Using just the basic functionality of the countyMap()
function, we can make a map that is a reasonably closes match to the
original map:
mapDate <- lubridate::parse_date_time("2021 02 09", "y m d", tz = "UTC")
# column 'new_case_rate' is the confirmed covid cases per 100k residents, 7-day rolling average
countyCovid_formatted <- countyCovid %>%
mutate(
date = lubridate::parse_date_time(paste(year, month, day), "y m d", tz = "UTC"),
countyFIPS = stringr::str_pad(countyfips, width = 5, pad = "0"),
stateCode = US_stateFIPSToCode(substr(countyFIPS, 0, 2)),
new_case_rate = as.numeric(new_case_rate)) %>%
filter(date == mapDate) %>%
group_by(countyFIPS) %>%
mutate(meanCaseRate = mean(new_case_rate, na.rm = TRUE)) %>%
select(countyFIPS, stateCode, meanCaseRate)
countyMap(
data = countyCovid_formatted,
parameter = "meanCaseRate",
stateCode = "WA",
breaks = seq(0, 200, 40),
palette = "YlOrBr",
style = "cont", # continuous color scale
legendOrientation = "horizontal",
legendTitle = "",
stateBorderColor = "white"
)
We have chosen the RColorBrewer palette that seems to be the best match for the original palette.
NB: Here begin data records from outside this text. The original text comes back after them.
(* ===== verification/Sha1.v ===== *)
(** * SHA-1

    src/externals/boost/boost/beast/core/detail/sha1.hpp: the digest of a message that is
    given in pieces. The handshake of the websocket uses it. It is proved to be the one
    of FIPS 180-4. *)

From Stdlib Require Import ZArith Lia String Ascii.
From stdpp Require Import base list.
From S2P Require Import Prelude Exceptions StaticBuffer WsFrame.

(** ** The code *)

Module sha1.

Definition BLOCK_INTS : nat := 16.
Definition BLOCK_BYTES : nat := 64.
Definition DIGEST_BYTES : nat := 20.

(** The addition of [std::uint32_t]. *)
Definition add (x y : Z) : Z := wrap 32 (x + y).

(** [rol] of a 32-bit integer. *)
Definition rol32 (value : Z) (bits : Z) : Z := Z.lor (wrap 32 (Z.shiftl value bits)) (Z.shiftr value (32 - bits)).

Definition word_at (block : list Z) (i : nat) : Z := nth i block 0.

Definition blk (block : list Z) (i : nat) : Z :=
  rol32 (Z.lxor (Z.lxor (Z.lxor (word_at block ((i + 13) mod 16)) (word_at block ((i + 8) mod 16)))
                        (word_at block ((i + 2) mod 16))) (word_at block i)) 1.

(** The functions [R0] to [R4]: the block, and the new [w] and [z]. *)
Inductive round := R0 | R1 | R2 | R3 | R4.

Definition mix (r : round) (w x y : Z) : Z :=
  match r with
  | R0 | R1 => Z.lxor (Z.land w (Z.lxor x y)) y
  | R2 | R4 => Z.lxor (Z.lxor w x) y
  | R3 => Z.lor (Z.land (Z.lor w x) y) (Z.land w x)
  end.

Definition constant (r : round) : Z :=
  match r with R0 | R1 => 0x5a827999 | R2 => 0x6ed9eba1 | R3 => 0x8f1bbcdc | R4 => 0xca62c1d6 end.

Definition run_round (r : round) (block : list Z) (v w x y z : Z) (i : nat) : list Z * Z * Z :=
  let block := match r with R0 => block | _ => <[i:=blk block i]> block end in
  let z := add z (add (add (add (mix r w x y) (word_at block i)) (constant r)) (rol32 v 5)) in
  (block, rol32 w 30, z).

Definition make_block (p : bytes) : list Z :=
  map (fun i => Z.lor (Z.lor (Z.lor (byte_at p (4 * i + 3)) (Z.shiftl (byte_at p (4 * i + 2)) 8))
                             (Z.shiftl (byte_at p (4 * i + 1)) 16)) (Z.shiftl (byte_at p (4 * i)) 24)) (seq 0 BLOCK_INTS).

(** The local variables of [transform]. *)
Inductive var := A | B | C | D | E.
Record vars := mk_vars { a : Z; b : Z; c : Z; d : Z; e : Z }.

Definition get (x : var) (s : vars) : Z :=
  match x with A => a s | B => b s | C => c s | D => d s | E => e s end.
Definition set (x : var) (n : Z) (s : vars) : vars :=
  match x with
  | A => mk_vars n (b s) (c s) (d s) (e s)
  | B => mk_vars (a s) n (c s) (d s) (e s)
  | C => mk_vars (a s) (b s) n (d s) (e s)
  | D => mk_vars (a s) (b s) (c s) n (e s)
  | E => mk_vars (a s) (b s) (c s) (d s) n
  end.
It’s not perfect but it’s close.
The other difference between the map created with
countyMap()
and the original is the position of the legend.
We can add adjust this manually using functions provided by
tmap.
countyMap(
data = countyCovid_formatted,
parameter = "meanCaseRate",
stateCode = "WA",
breaks = seq(0, 200, 40),
palette = "YlOrBr",
style = "cont",
legendOrientation = "horizontal",
legendTitle = "",
stateBorderColor = "white"
) + tmap::tm_layout(
legend.position = c("center", "bottom"),
legend.outside = TRUE,
legend.outside.position = "bottom",
legend.outside.size = 0.1
)
What story does this map tell? We can see that the average number of new COVID-19 cases in Washington State continue to be highest in the rural, farming counties of eastern Washington.
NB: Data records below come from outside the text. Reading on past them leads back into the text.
(** [string_to_verb] and [verb_to_string] are inverse; what is no method is unknown. *)
Lemma string_to_verb_spec s v : v <> verb.unknown -> (verb.string_to_verb s = v <-> s = verb.verb_to_string v).
Proof.
  intros Hv. split; [|intros ->; by destruct v].
  intros <-. revert Hv. unfold verb.string_to_verb. destruct (Nat.ltb_spec (length s) 3) as [|Hl]; [done|].
  destruct s as [|c0 [|c1 [|c2 s]]]; cbn [length] in Hl; try lia. cbn [hd tl].
  repeat match goal with
  | |- context [if ?b then _ else _] =>
      match b with
      | context [if _ then _ else _] => fail 1
      | verb.eq _ _ => rewrite verb_eq_spec by done; case_bool_decide
      | bool_decide _ => case_bool_decide
      | negb (?x =? ?y) => destruct (Z.eqb_spec x y) as [<-|]; cbn [negb]
      | ?x =? ?y => destruct (Z.eqb_spec x y) as [<-|]; cbn [negb]
      end
  end; try done; intros _.
  all: match goal with H : _ = str _ |- _ => by rewrite H end.
Qed.

(** ** basic_fields *)

Module fields.

(** [struct element]; [addr] tells the allocated objects apart. *)
Record element := mk_element { addr : nat; name : nat; name_string : bytes; value : bytes }.

(** The members; [set_] is an intrusive multiset and [list_] an intrusive list of the same
    objects. *)
Record basic_fields := mk_fields {
  set_ : list element;
  list_ : list element;
  method_ : bytes;
  target_or_reason_ : bytes;
  allocated : nat
}.

Definition new_fields : basic_fields := mk_fields [] [] [] [] 0.

(** [key_compare]. *)
Definition key_compare (lhs rhs : bytes) : bool :=
  if (length lhs <? length rhs)%nat then true
  else if (length rhs <? length lhs)%nat then false
  else iless lhs rhs.

(** The searches of the multiset, which is sorted. *)
Fixpoint prefix_length (p : element -> bool) (l : list element) : nat :=
  match l with [] => 0 | x :: l => if p x then S (prefix_length p l) else 0 end.
Definition lower_bound (key : bytes) (set : list element) : nat := prefix_length (fun x => key_compare (name_string x) key) set.
Definition upper_bound (key : bytes) (set : list element) : nat := prefix_length (fun x => negb (key_compare key (name_string x))) set.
The next map we will recreate is the map of change in student participation in Math in the state of New York (by county) aggregated at the end of the week. This is the map displayed on Opportunity Insights’ economic tracker:
As before, we can use just the basic functionality
MazamaSpatialPlots’s countyMap()
function
to make a map that comes close to matching the original map. One aspect
that countyMap()
isn’t able to replicate is the color
palette used by Opportunity Insights. It appears to be some darker
variation of the Spectral palette provided by
RColorBrewer but we were unable to find an exact
match.
mapDate <- lubridate::parse_date_time("2021 02 07", "y m d", tz = "UTC")
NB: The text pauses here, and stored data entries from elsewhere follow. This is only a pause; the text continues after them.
(** [parse_chunk_body]. *)
Definition parse_chunk_body (p : parser) (it : bytes) : parser * bytes * option error :=
  let '(n, e, m) := on_body_impl body (take (Z.to_nat (Z.min (len_ p) (Z.of_nat (length it)))) it) (m_ p) in
  let p := set_len (len_ p - Z.of_nat n) (set_message m p) in
  (if len_ p =? 0 then set_state chunk_header p else p, drop n it, e).

(** The states of [put(const_buffer)]; [on_body_init_impl] succeeds. *)
Definition put_state (p : parser) (it : bytes) : put_result :=
  match state_ p with
  | nothing_yet =>
      match it with
      | [] => Ret (p, it, Some need_more)
      | _ => put_start_line (set_state start_line p) it
      end
  | start_line => put_start_line p it
  | in_fields => put_fields p it
  | body0 => let* _ := assert_ (skip_ p =? 0)%nat in Ret (parse_body (set_state in_body p) it)
  | in_body => let* _ := assert_ (skip_ p =? 0)%nat in Ret (parse_body p it)
  | body_to_eof0 => let* _ := assert_ (skip_ p =? 0)%nat in Ret (parse_body_to_eof (set_state body_to_eof p) it)
  | body_to_eof => let* _ := assert_ (skip_ p =? 0)%nat in Ret (parse_body_to_eof p it)
  | chunk_header0 => parse_chunk_header (set_state chunk_header p) it
  | chunk_header => parse_chunk_header p it
  | chunk_body => Ret (parse_chunk_body p it)
  | complete => Ret (p, it, None)
  end.

Fixpoint put_loop (fuel : nat) (p : parser) (it : bytes) : put_result :=
  match fuel with
  | O => Undef
  | S fuel =>
      let* r := put_state p it in
      let '(p, it, e) := r in
      match e with
      | Some e => Ret (p, it, Some e)
      | None => if (0 <? length it)%nat && negb (is_done p) && flag flagEager p then put_loop fuel p it else Ret (p, it, None)
      end
  end.

(** [put(const_buffer, ec)]: what is left of the buffer, and the error. *)
Definition put (p : parser) (buffer : bytes) : put_result :=
  let* _ := assert_ (negb (bool_decide (state_ p = complete))) in
  put_loop (S (S (length buffer))) p buffer.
countyMath_formatted <- countyMath %>%
mutate(
date = lubridate::parse_date_time(paste(year, month, day_endofweek), "y m d", tz = "UTC"),
countyFIPS = stringr::str_pad(countyfips, width = 5, pad = "0"),
stateCode = US_stateFIPSToCode(substr(countyFIPS, 0, 2)),
engagement = as.numeric(engagement) * 100.0) %>%
dplyr::filter(date == mapDate)
countyMap(
data = countyMath_formatted,
parameter = "engagement",
stateCode = "NY",
breaks = c(seq(-100, 0, 20), seq(40, 200, 40)),
palette = "Spectral",
style = "cont",
legendOrientation = "horizontal",
legendTitle = "",
stateBorderColor = "white"
)
Similarly to the previous example, we can adjust the position of the legend manually by using tmap. We can also add the percent (%) symbol at the end of each label in the legend. Finally, we will take the liberty of choosing a diverging color palette that better conveys which counties show increased or decreased engagement.
breaks = c(seq(-100, 0, 20), seq(40, 200, 40))
countyMap(
data = countyMath_formatted,
parameter = "engagement",
stateCode = "NY",
breaks = breaks,
palette = "RdBu",
style = "cont",
legendOrientation = "horizontal",
legendTitle = "",
stateBorderColor = "white"
) + tmap::tm_layout(
legend.position = c("center", "bottom"),
legend.outside = TRUE,
legend.outside.position = "bottom",
legend.format = list(fun = function(x) paste0(x, "%")),
legend.outside.size = 0.1
)
Without additional information, no clear story emerges from this map. But it does highlight several counties where additional information might reveal why they had a significant increase or decrease in student engagement.